A newborn girl born in a makeshift tent near Beirut’s waterfront is struggling to survive the same conditions that forced her family to flee Israeli airstrikes in the Lebanese capital’s Dahiyeh suburbs. Shiman came into the world on March 28 in unsanitary conditions, her mother unable to afford hospital delivery even as the family’s home lay in ruins from an airstrike.

The birth reflects a broader humanitarian crisis unfolding in Lebanon, where more than 1 million people have been displaced by war between Israel and the Iran-backed Hezbollah. The United Nations warns that 13,500 pregnant women and more than 1,500 additional deliveries are expected in displacement camps with limited access to maternal care.

A desperate flight

Shiman came into the world on March 28 in a tent along Beirut’s waterfront, her first weeks of life defined by the same chaos that forced her family to flee Israeli airstrikes destroying their home in the Lebanese capital’s Dahiyeh suburbs. At 16 days old, the newborn had known nothing but the stench of mildewed blankets, the sting of swarming insects, and the screams of warplanes striking the city.

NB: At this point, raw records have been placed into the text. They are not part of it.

(** ** The end of a scope is permanent *)
Lemma over_kept w w' j p g s s' :
  slots_ok w -> scopes_ok w -> (forall k a, agents w !! k = Some a -> agent_ok w a) ->
  transition w w' -> view source_scope w j = Some (p, g) ->
  heap w !! p = Some s -> heap w' !! p = Some s' -> over g s -> over g s'.
Proof.
  intros Hok [Hu Hb] Hag Ht Hj Hp Hp' Ho.
  destruct (heap_forward w w' p s Ht Hp) as (t & Hpt & Hw). assert (t = s') as -> by congruence.
  destruct Hw as [->|Hw]; [done|].
  destruct (written_generation w p s s' (Hok _ _ Hp) Hw)
    as [[Hg Hc]|[(Hg & _)|(Hg & k & gg & i & n & g' & Hk)]].
  - destruct Ho as [Ho|Ho]; [left; by rewrite Hg|right; auto].
  - left. apply source_scope_scope in Hj. destruct (Hb _ _ _ Hj) as (t & Ht' & ?). simplify_eq. lia.
  - left. destruct (Hag _ _ Hk) as (_ & t & Hpt' & Hgen & _). assert (t = s) as -> by congruence.
    rewrite Hg, Hgen. intros ->.
    pose proof Hj as Hj'. apply source_scope_scope in Hj'.
    assert (j = k) as -> by (eapply Hu; [done|]; by rewrite (view_at _ _ _ _ Hk)).
    by rewrite (view_at _ _ _ _ Hk) in Hj.
Qed.

(** ** Preservation *)
Lemma places_unique_located w j k a b i n i' n' p :
  table_ok w -> unique place w -> agents w !! j = Some a -> agents w !! k = Some b ->
  place a = Some (i, n) -> place b = Some (i', n') -> located w i n p -> located w i' n' p -> j = k.
Proof.
  intros Ht Hu Hj Hk Ha Hb Hp Hp'. destruct (to_distinct w Ht _ _ _ _ _ Hp Hp') as [-> ->].
  apply (Hu j k (i', n')); [by rewrite (view_at _ _ _ _ Hj)|by rewrite (view_at _ _ _ _ Hk)].
Qed.

(** Another agent's slot is left steady. *)
Lemma slot_is_kept w w' m a a' j b i n p (P : CancellationSlot -> Prop) :
  slots_ok w -> table_ok w -> places_ok w -> agents w !! m = Some a -> moved w w' m a a' ->
  agents w !! j = Some b -> j <> m -> place b = Some (i, n) -> located w i n p ->
  (forall s s', steady s s' -> P s -> P s') -> slot_is w p P -> slot_is w' p P.
Proof.
  intros Hok Ht [Hu _ _ _ Hag] Hm Hmv Hj Hne Hb Hp HP (s & Hs & Hps).
  destruct (moved_steady w w' m a a' p s Hok (Hag _ _ Hm) Hmv Hs) as (s' & Hs' & [Hst|(i' & n' & Ha & Hp')]).
  - exists s'. split; [done|]. by eapply HP.
  - destruct Hne. by eapply (places_unique_located w j m b a).
Qed.
(** An unclaimed source was unclaimed before, or its scope is new. *)
Lemma unclaimed_step w w' j x :
  slots_ok w -> scopes_ok w -> subjects_ok w -> transition w w' -> view unclaimed w' j = Some x ->
  view unclaimed w j = Some x \/ forall k, view task_scope w k <> Some x.
Proof.
  intros Hok [Hu Hb] Hsub Ht Hj.
  assert (Htask : forall k x, view task_scope w k = Some x -> exists i, view source_scope w i = Some x).
  { intros k y Hk. apply (Hsub k). apply view_Some in Hk as (b & Hb' & Hk).
    rewrite (view_at _ _ _ _ Hb'). by apply task_scope_subject. }
  destruct (agents_step w w' Ht) as (m & Hm & Hnone & Hsome).
  destruct (decide (j = m)) as [->|Hne].
  - destruct Hm as [a a' Ha Ha' Hmv|a' Hm Ha' Hs Hh Hsh]; rewrite (view_at _ _ _ _ Ha') in Hj.
    + destruct Hmv as [Hq Hh Hsh|q t t' Hq Hn Hs Hh ?|q t t' Hq Hs Hh ?|i y y' Hi Hs Hh ?
        |g i n q g' t y id -> -> Hq Hi Hid Hh Hsh|g i sl id -> -> Hi Hid Hh Hsh|wk Hwk Hh ?].
      * by destruct Hq.
      * by destruct Hs.
      * by destruct Hs.
      * by destruct Hs.
      * right. intros k Hk. simpl in Hj. injection Hj as <-. destruct (Htask _ _ Hk) as [i' Hi'].
        pose proof Hi' as Hi2. apply source_scope_scope in Hi2.
        assert (i' = m) as -> by (eapply Hu; [done|]; by rewrite (view_at _ _ _ _ Ha)).
        by rewrite (view_at _ _ _ _ Ha) in Hi'.
      * right. intros k Hk. simpl in Hj. injection Hj as <-. destruct (Htask _ _ Hk) as [i' Hi'].
        apply source_scope_scope in Hi'. destruct (Hb _ _ _ Hi') as (s & Hs & _).
        apply lookup_lt_Some in Hs. lia.
      * by destruct Hwk.
    + by destruct Hs as [a []|].
  - destruct (agents w !! j) as [a|] eqn:Ej.
    + destruct (Hsome j a Hne Ej) as (a' & Ha' & Has). rewrite (view_at _ _ _ _ Ha') in Hj.
      left. rewrite (view_at _ _ _ _ Ej). destruct Has as [|t a|]; [done| |done].
      destruct a as [| | | | | |f x' st|r x' st]; simpl in *; try done; by case_match.
    + unfold view in Hj. by rewrite (Hnone j Hne Ej) in Hj.
Qed.

Lemma claimed_gone w k src g j x :
  scopes_ok w -> agents w !! k = Some (Owning src g (SLive false)) ->
  view unclaimed (set_agent k (Owning src g (SLive true)) w) j = Some x ->
  x <> (source_slot src, source_generation src).
Proof.
  intros [Hu _] Hk Hj ->. rewrite (view_set _ _ _ _ _ _ Hk) in Hj. case_decide; [done|].
  apply view_Some in Hj as (a & Ha & Hj). destruct a as [|src' g' st| | | | | |]; try done.
  simpl in Hj. destruct st as [[]| | | | | |]; simplify_eq.
  assert (j = k); [|done]. apply (Hu j k (source_slot src, source_generation src)).
  - rewrite (view_at _ _ _ _ Ha). simpl. congruence.
  - by rewrite (view_at _ _ _ _ Hk).
Qed.

Lemma task_scope_frame w w' :
  transition w w' -> length (agents w') = length (agents w) ->
  forall j, view task_scope w' j = view task_scope w j.
Proof.
  intros Ht Hl j. destruct (view_step task_scope w w' aside_task_scope Ht) as (m & Hm & Hv).
  destruct (decide (j = m)) as [->|]; [|auto].
  destruct Hm as [a a' Ha Ha' Hmv|a' Hm Ha' Hs Hh Hsh].
  - rewrite (view_at _ _ _ _ Ha), (view_at _ _ _ _ Ha'). by eapply task_scope_moved.
  - apply lookup_lt_Some in Ha'. lia.
Qed.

Her mother, Haifa Kenjo, 34, had been nine months pregnant when the explosions shook their house. She, her husband, and their 2-year-old son Khalid ran for their lives in sandals and pajamas. “They had no time to bring anything,” Kenjo said, describing those moments when the family fled with no possessions, no money, no supplies.

Birth in emergency conditions

They took refuge in a donated tent near downtown Beirut, securing the tarp with rocks as wind threatened to rip it away. When labor began on March 28, Kenjo called an ambulance. Her husband scraped together $40 for the hospital admission fee. But the $500 cost of delivery itself remained out of reach—that money had been buried in the ruins of their home, destroyed in an airstrike the week before.

The family called a midwife instead. “Umm Ali did her best,” Kenjo said of the woman who attended the delivery, “but the tent was filthy. The rain seeped inside.”

Shiman arrived into conditions nothing like the hospital birth Kenjo had planned. With her first son Khalid, she had delivered at Beirut’s main public hospital without cost. But as a Syrian immigrant married to a Lebanese man, Kenjo must pay for hospital access that is free for Lebanese citizens—a barrier that, combined with her family’s sudden homelessness, eliminated any medical option.

Survival in crisis

Shiman arrived to a mother unable to produce milk. Infant formula costs more than her father earns in a day installing water tanks. Volunteers passing out food in the displacement camp provided just enough formula for the next few days.

The newborn does not cry like other infants. She coughs. Her skin is cold and clammy, pockmarked with insect bites. “She is so precious,” Kenjo said while stroking her baby girl. “But for her we have nothing. We have less than zero.”

A humanitarian emergency

Shiman’s birth is one of thousands occurring in displacement camps across Lebanon as war between Israel and the Iran-backed Hezbollah has created a humanitarian emergency. According to the United Nations’ sexual and reproductive health agency, more than 1 million people have been uprooted by the conflict. Among them are 13,500 pregnant women, with more than 1,500 additional deliveries expected in the coming month. Many struggle to access adequate maternal care, the agency warned this week.

For Kenjo and her newborn daughter, the road ahead offers no clear shelter, no formula secured beyond a few days, and no access to the medical care that might ease the struggle for survival that has defined Shiman’s first weeks of life.